(Work to be completed):
Print word for word the first line of the records below and every following line through the one containing "Definition sse_boundary (buffer"; print nothing else.

· · · · · · ·

(* ===== verification/Events.v ===== *)
(** * Server-sent events (the framing of workers.rs of the daemon crate)

    The gossip consumer pushes the chunks of the event stream into a text
    buffer and takes complete events off its front.  How the stream is cut
    into chunks does not change the events. *)

From S2P Require Import Prelude Core Text.

Definition LF2 : string := String NL (String NL "").
Definition CRLF2 : string := String CR (String NL (String CR (String NL ""))).

(** The position and the length of the first blank line. *)
Definition sse_boundary (buffer : string) : option (nat * nat) :=
  match str_find LF2 buffer, str_find CRLF2 buffer with
  | Some lf, Some crlf => if (crlf <? lf)%nat then Some (crlf, 4) else Some (lf, 2)
  | Some lf, None => Some (lf, 2)
  | None, Some crlf => Some (crlf, 4)
  | None, None => None
  end.

(** The first event and the rest of the buffer. *)
Definition next_sse_chunk (buffer : string) : option (string * string) :=
  '(index, separator_len) ← sse_boundary buffer;
  Some (String.substring 0 index buffer, str_drop (index + separator_len) buffer).

(** [while let Some(event) = next_sse_chunk(&mut buffer)]; every round shortens
    the buffer. *)
Fixpoint drain_fuel (fuel : nat) (buffer : string) : list string * string :=
  match fuel with
  | O => ([], buffer)
  | S fuel =>
      match next_sse_chunk buffer with
      | None => ([], buffer)
      | Some (event, rest) =>
          let '(events, rest) := drain_fuel fuel rest in (event :: events, rest)
      end
  end.
Definition drain_events (buffer : string) : list string * string :=
  drain_fuel (S (String.length buffer)) buffer.

(** One chunk: [buffer.push_str(&String::from_utf8_lossy(&chunk))], then the
    events that are complete. *)
Definition push_chunk (buffer : string) (chunk : bytes) : list string * string :=
  drain_events (buffer +:+ from_utf8_lossy chunk).

(** The events of a sequence of chunks and what stays in the buffer. *)
Fixpoint stream_events (buffer : string) (chunks : list bytes) : list string * string :=
  match chunks with
  | [] => ([], buffer)
  | chunk :: chunks =>
      let '(events, buffer) := push_chunk buffer chunk in
      let '(more, buffer) := stream_events buffer chunks in
      (events ++ more, buffer)
  end.

Definition sse_data (event : string) : option string :=
  let lines := omap (λ line, trim <$> strip_prefix "data:" (trim_end_char CR line))
                    (str_lines event) in
  match lines with [] => None | _ => Some (str_join (String NL "") lines) end.

(** ** The first blank line *)

(** The separator at the head of a text. *)
Definition sep_at (s : string) : option nat :=
  if starts_with LF2 s then Some 2 else if starts_with CRLF2 s then Some 4 else None.

Fixpoint first_sep (s : string) : option (nat * nat) :=
  match sep_at s with
  | Some n => Some (0, n)
  | None =>
      match s with
      | EmptyString => None
      | String _ s' => '(i, n) ← first_sep s'; Some (S i, n)
      end
  end.

Lemma sse_boundary_first s : sse_boundary s = first_sep s.
Proof.
  induction s as [|c s IH]; [done|]. unfold sse_boundary in *. cbn [str_find first_sep].
  unfold sep_at. destruct (starts_with LF2 (String c s)) eqn:Hlf.
  - destruct (starts_with CRLF2 (String c s)) eqn:Hcr; [|by destruct (str_find CRLF2 s)].
    apply starts_with_spec in Hlf as [r Hlf], Hcr as [r' Hcr]. by rewrite Hlf in Hcr.
  - destruct (starts_with CRLF2 (String c s)); [by destruct (str_find LF2 s)|].
    rewrite <-IH. destruct (str_find LF2 s) as [lf|], (str_find CRLF2 s) as [cr|]; simpl; try done.
    change (S cr <? S lf)%nat with (cr <? lf)%nat. by destruct (cr <? lf)%nat.
Qed.

Lemma starts_with_more p s b : starts_with p s = true → starts_with p (s +:+ b) = true.
Proof. intros [r ->]%starts_with_spec. rewrite str_app_assoc. apply starts_with_app. Qed.

Lemma sep_at_more s b n : sep_at s = Some n → sep_at (s +:+ b) = Some n.
Proof.
  unfold sep_at. destruct (starts_with LF2 s) eqn:Hlf; [by rewrite (starts_with_more _ _ b Hlf)|].
  destruct (starts_with CRLF2 s) eqn:Hcr; [|done]. rewrite (starts_with_more _ _ b Hcr).
  apply starts_with_spec in Hcr as [r ->]. by destruct (starts_with LF2 _) eqn:H;
    [apply starts_with_spec in H as [r' H]|].
Qed.

(** A text that contains a separator further on gains none at its head. *)
Lemma sep_at_none_more s b : sep_at s = None → is_Some (first_sep s) → sep_at (s +:+ b) = None.
Proof.
  intros Hs Hf. unfold sep_at. destruct (starts_with LF2 (s +:+ b)) eqn:Hlf;
    [|destruct (starts_with CRLF2 (s +:+ b)) eqn:Hcr; [|done]].
  - apply starts_with_spec in Hlf as [r Hlf].
    destruct s as [|c0 [|c1 s]]; [by destruct Hf| |]; injection Hlf as ->.
    + by destruct Hf.
    + by subst.
  - apply starts_with_spec in Hcr as [r Hcr].
    destruct s as [|c0 [|c1 [|c2 [|c3 s]]]]; [by destruct Hf|..]; injection Hcr as ->; subst;
      by destruct Hf.
Qed.

Lemma first_sep_more s b i n :
  first_sep s = Some (i, n) →
  first_sep (s +:+ b) = Some (i, n) ∧ (i + n ≤ String.length s)%nat ∧ (0 < n)%nat.
Proof.
  revert i n. induction s as [|c s IH]; intros i n Hf; [done|].
  rewrite str_app_cons. cbn [first_sep] in *. destruct (sep_at (String c s)) as [m|] eqn:Hs.
  - injection Hf as <- <-. rewrite <-str_app_cons, (sep_at_more _ b _ Hs). split; [done|].
    unfold sep_at in Hs. destruct (starts_with LF2 _) eqn:Hlf.
    + injection Hs as <-. apply starts_with_spec in Hlf as [r ->]. simpl. lia.
    + destruct (starts_with CRLF2 _) eqn:Hcr; [|done]. injection Hs as <-.
      apply starts_with_spec in Hcr as [r ->]. simpl. lia.
  - rewrite <-str_app_cons, sep_at_none_more; [|done|].
    2: { cbn [first_sep]. rewrite Hs. destruct (first_sep s) as [[]|]; [by eexists|done]. }
    destruct (first_sep s) as [[j k]|] eqn:Hj; [|done].
    injection Hf as <- <-. destruct (IH j k eq_refl) as (Hf&Hle&Hn). rewrite Hf. simpl. split; [done|lia].
Qed.

(** ** Draining a buffer *)

Lemma next_sse_chunk_more s b event rest :
  next_sse_chunk s = Some (event, rest) →
  next_sse_chunk (s +:+ b) = Some (event, rest +:+ b) ∧
  (String.length rest < String.length s)%nat.
Proof.
  unfold next_sse_chunk. rewrite !sse_boundary_first.
  destruct (first_sep s) as [[i n]|] eqn:Hf; [|done]. simpl. intros [= <- <-].
  destruct (first_sep_more s b i n Hf) as (->&Hle&Hn). simpl.
  rewrite substring_prefix, str_drop_app by lia. split; [done|].
  rewrite length_str_drop. lia.
Qed.

Lemma drain_fuel_enough n m s :
  (String.length s < n)%nat → (String.length s < m)%nat → drain_fuel n s = drain_fuel m s.
Proof.
  revert m s. induction n as [|n IH]; intros [|m] s Hn Hm; try lia. cbn [drain_fuel].
  destruct (next_sse_chunk s) as [[event rest]|] eqn:Hs; [|done].
  apply (next_sse_chunk_more s "") in Hs as [_ Hlt]. by rewrite (IH m rest) by lia.
Qed.

Lemma drain_step s :
  drain_events s =
    match next_sse_chunk s with
    | None => ([], s)
    | Some (event, rest) => let '(events, tail) := drain_events rest in (event :: events, tail)
    end.
Proof.
  unfold drain_events at 1. cbn [drain_fuel].
  destruct (next_sse_chunk s) as [[event rest]|] eqn:Hs; [|done].
  apply (next_sse_chunk_more s "") in Hs as [_ Hlt]. unfold drain_events.
  by rewrite (drain_fuel_enough (String.length s) (S (String.length rest))) by lia.
Qed.

(** What arrives later is drained from what the buffer kept. *)
Lemma drain_events_app a b :
  drain_events (a +:+ b) =
    (let '(events, rest) := drain_events a in
     let '(more, rest) := drain_events (rest +:+ b) in (events ++ more, rest)).
Proof.
  induction (well_founded_ltof _ String.length a) as [a _ IH].
  rewrite (drain_step a). destruct (next_sse_chunk a) as [[event rest]|] eqn:Ha.
  - destruct (next_sse_chunk_more a b event rest Ha) as [Hab Hlt].
    rewrite drain_step, Hab, (IH rest Hlt). destruct (drain_events rest) as [events tail].
    by destruct (drain_events (tail +:+ b)).
  - by destruct (drain_events (a +:+ b)).
Qed.

Lemma drain_events_rest s events rest :
  drain_events s = (events, rest) → next_sse_chunk rest = None.
Proof.
  revert events. induction (well_founded_ltof _ String.length s) as [s _ IH]. intros events.
  rewrite drain_step. destruct (next_sse_chunk s) as [[event tail]|] eqn:Hs; [|by intros [= <- <-]].
  apply (next_sse_chunk_more s "") in Hs as [_ Hlt].
  destruct (drain_events tail) as [more rest'] eqn:Hl. intros [= <- <-]. by eapply IH.
Qed.

Lemma stream_events_drain buffer chunks :
  next_sse_chunk buffer = None → Forall (λ chunk, from_utf8_lossy chunk = chunk) chunks →
  stream_events buffer chunks = drain_events (buffer +:+ str_concat chunks).
Proof.
  intros Hb Hc. revert buffer Hb. induction Hc as [|chunk chunks Hchunk Hc IH]; intros buffer Hb.
  { change (str_concat []) with "". rewrite str_app_nil_r, drain_step, Hb. done. }
  cbn [stream_events]. unfold push_chunk. rewrite Hchunk. change (str_concat (chunk :: chunks)) with (chunk +:+ str_concat chunks).
  rewrite <-str_app_assoc.
  rewrite (drain_events_app (buffer +:+ chunk)).
  destruct (drain_events (buffer +:+ chunk)) as [events rest] eqn:Hd.
  by rewrite (IH rest) by (by eapply drain_events_rest).
Qed.

(** How the stream is cut does not matter: from chunks of well-formed text the
    consumer takes the events of the whole text, wherever the cuts fall (inside
    a separator included), and no complete event stays in the buffer. *)
Theorem sse_chunking_irrelevant (chunks : list bytes) :
  Forall (λ chunk, from_utf8_lossy chunk = chunk) chunks →
  stream_events "" chunks = drain_events (str_concat chunks) ∧
  next_sse_chunk (stream_events "" chunks).2 = None.
Proof.
  intros Hc. rewrite (stream_events_drain "" chunks) by done. split; [done|].
  destruct (drain_events _) eqn:Hd. by eapply drain_events_rest.
Qed.

Definition demo_cuts : list bytes :=
  ["data: a" +:+ String NL (String CR ""); String NL (String CR ""); String NL ("data: b" +:+ LF2)].

Lemma sse_chunking_irrelevant_witness :
  stream_events "" demo_cuts = drain_events (str_concat demo_cuts) ∧
  next_sse_chunk (stream_events "" demo_cuts).2 = None.
Proof. apply (sse_chunking_irrelevant demo_cuts). repeat constructor. Defined.

Example sse_examples :
  (drain_events (str_concat demo_cuts)).2 = "" ∧
  sse_data <$> (drain_events (str_concat demo_cuts)).1 = [Some "a"; Some "b"] ∧
  sse_data ("event: x" +:+ String NL "data:1" +:+ String NL "data: 2") = Some ("1" +:+ String NL "2") ∧
  sse_data ": ping" = None.
Proof. done. Qed.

· · · · · · ·

(Your solution):
(* ===== verification/Events.v ===== *)
(** * Server-sent events (the framing of workers.rs of the daemon crate)

    The gossip consumer pushes the chunks of the event stream into a text
    buffer and takes complete events off its front.  How the stream is cut
    into chunks does not change the events. *)

From S2P Require Import Prelude Core Text.

Definition LF2 : string := String NL (String NL "").
Definition CRLF2 : string := String CR (String NL (String CR (String NL ""))).

(** The position and the length of the first blank line. *)
Definition sse_boundary (buffer : string) : option (nat * nat) :=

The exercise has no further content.